▸ What this task involves
Show all lines below holding the string "Prop".
[Opening Records for processing section]
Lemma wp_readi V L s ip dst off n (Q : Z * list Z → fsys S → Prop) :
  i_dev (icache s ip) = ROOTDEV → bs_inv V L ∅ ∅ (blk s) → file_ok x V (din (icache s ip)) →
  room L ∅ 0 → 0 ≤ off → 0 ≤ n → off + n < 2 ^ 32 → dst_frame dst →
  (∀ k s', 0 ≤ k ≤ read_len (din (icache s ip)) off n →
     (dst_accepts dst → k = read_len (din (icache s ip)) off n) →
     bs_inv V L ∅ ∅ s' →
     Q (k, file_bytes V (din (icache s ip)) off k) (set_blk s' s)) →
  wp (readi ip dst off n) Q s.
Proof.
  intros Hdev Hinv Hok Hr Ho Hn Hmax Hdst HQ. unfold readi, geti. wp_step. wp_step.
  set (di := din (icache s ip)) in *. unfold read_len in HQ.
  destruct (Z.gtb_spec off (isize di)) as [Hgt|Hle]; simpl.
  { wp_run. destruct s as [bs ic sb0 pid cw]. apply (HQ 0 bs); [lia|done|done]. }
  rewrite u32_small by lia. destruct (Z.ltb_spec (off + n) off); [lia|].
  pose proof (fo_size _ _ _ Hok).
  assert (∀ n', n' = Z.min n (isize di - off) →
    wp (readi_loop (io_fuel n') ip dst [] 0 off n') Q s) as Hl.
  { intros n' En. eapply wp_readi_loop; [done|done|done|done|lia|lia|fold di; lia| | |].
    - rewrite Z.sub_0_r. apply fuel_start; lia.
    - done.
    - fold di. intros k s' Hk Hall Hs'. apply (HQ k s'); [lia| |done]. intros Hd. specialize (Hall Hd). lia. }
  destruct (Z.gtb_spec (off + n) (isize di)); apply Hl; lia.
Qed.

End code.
[Closing Records for processing section]
[Opening Records for processing section]
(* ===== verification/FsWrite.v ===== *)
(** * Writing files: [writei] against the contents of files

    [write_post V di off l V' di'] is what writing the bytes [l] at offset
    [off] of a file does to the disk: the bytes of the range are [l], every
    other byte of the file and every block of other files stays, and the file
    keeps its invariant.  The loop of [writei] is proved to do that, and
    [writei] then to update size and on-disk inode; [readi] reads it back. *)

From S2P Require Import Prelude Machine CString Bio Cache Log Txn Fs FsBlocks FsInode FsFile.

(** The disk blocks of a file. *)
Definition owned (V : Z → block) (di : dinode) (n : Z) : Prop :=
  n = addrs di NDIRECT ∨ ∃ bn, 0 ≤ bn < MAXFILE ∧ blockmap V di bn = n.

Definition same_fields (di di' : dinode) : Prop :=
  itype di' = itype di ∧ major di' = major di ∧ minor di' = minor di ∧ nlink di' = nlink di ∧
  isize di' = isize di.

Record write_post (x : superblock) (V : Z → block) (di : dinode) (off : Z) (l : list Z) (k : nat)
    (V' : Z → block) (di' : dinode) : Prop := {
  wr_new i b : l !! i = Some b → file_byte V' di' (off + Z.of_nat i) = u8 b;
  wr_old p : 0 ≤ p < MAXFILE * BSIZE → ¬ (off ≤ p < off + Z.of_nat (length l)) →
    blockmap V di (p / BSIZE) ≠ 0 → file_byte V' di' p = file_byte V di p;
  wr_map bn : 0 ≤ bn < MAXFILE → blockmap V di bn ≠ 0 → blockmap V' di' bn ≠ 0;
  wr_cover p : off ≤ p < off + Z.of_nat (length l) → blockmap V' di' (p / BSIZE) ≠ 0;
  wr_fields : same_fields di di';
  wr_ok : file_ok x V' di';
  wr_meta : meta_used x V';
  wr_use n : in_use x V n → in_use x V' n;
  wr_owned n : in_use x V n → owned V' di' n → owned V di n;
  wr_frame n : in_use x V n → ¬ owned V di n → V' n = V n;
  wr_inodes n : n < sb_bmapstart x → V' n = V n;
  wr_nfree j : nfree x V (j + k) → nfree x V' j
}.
[Closing Records for processing section]
[Opening Records for processing section]
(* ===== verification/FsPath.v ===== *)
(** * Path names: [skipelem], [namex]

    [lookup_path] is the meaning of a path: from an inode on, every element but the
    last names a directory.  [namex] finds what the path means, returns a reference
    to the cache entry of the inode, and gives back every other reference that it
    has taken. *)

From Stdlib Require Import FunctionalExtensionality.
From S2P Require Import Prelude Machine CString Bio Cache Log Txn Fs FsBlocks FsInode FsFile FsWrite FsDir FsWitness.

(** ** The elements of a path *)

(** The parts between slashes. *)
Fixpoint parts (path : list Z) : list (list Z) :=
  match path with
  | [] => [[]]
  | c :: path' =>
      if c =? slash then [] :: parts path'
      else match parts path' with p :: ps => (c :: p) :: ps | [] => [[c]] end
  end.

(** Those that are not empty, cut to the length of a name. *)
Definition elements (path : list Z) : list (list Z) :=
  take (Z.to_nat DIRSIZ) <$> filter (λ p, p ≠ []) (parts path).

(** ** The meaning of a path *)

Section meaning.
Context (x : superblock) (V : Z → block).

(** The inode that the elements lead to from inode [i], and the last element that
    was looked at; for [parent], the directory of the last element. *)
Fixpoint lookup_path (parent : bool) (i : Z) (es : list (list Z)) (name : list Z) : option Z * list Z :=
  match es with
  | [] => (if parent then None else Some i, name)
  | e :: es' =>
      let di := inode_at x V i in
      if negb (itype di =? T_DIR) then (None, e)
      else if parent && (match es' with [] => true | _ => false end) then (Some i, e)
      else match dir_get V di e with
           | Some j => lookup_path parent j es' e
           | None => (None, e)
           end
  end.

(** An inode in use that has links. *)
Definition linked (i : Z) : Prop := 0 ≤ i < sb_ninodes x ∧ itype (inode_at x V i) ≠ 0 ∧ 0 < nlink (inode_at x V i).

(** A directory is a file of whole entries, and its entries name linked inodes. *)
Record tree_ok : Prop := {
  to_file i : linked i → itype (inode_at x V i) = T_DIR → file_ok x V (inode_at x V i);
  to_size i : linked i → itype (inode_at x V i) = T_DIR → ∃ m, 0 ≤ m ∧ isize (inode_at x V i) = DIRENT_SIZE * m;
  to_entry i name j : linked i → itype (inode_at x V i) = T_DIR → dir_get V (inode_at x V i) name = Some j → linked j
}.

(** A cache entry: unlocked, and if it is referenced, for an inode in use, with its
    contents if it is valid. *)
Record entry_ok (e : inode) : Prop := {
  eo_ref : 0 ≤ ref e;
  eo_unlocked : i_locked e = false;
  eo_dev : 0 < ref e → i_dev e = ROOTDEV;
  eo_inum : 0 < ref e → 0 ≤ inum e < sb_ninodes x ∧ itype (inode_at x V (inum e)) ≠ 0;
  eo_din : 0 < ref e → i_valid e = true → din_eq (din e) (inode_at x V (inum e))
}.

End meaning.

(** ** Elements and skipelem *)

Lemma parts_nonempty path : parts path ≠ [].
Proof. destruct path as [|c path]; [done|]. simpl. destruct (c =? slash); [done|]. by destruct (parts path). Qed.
[Closing Records for processing section]
▸ Result for this task
Lemma wp_readi V L s ip dst off n (Q : Z * list Z → fsys S → Prop) :
Definition owned (V : Z → block) (di : dinode) (n : Z) : Prop :=
Definition same_fields (di di' : dinode) : Prop :=
    (V' : Z → block) (di' : dinode) : Prop := {
Definition linked (i : Z) : Prop := 0 ≤ i < sb_ninodes x ∧ itype (inode_at x V i) ≠ 0 ∧ 0 < nlink (inode_at x V i).
Record tree_ok : Prop := {
Record entry_ok (e : inode) : Prop := {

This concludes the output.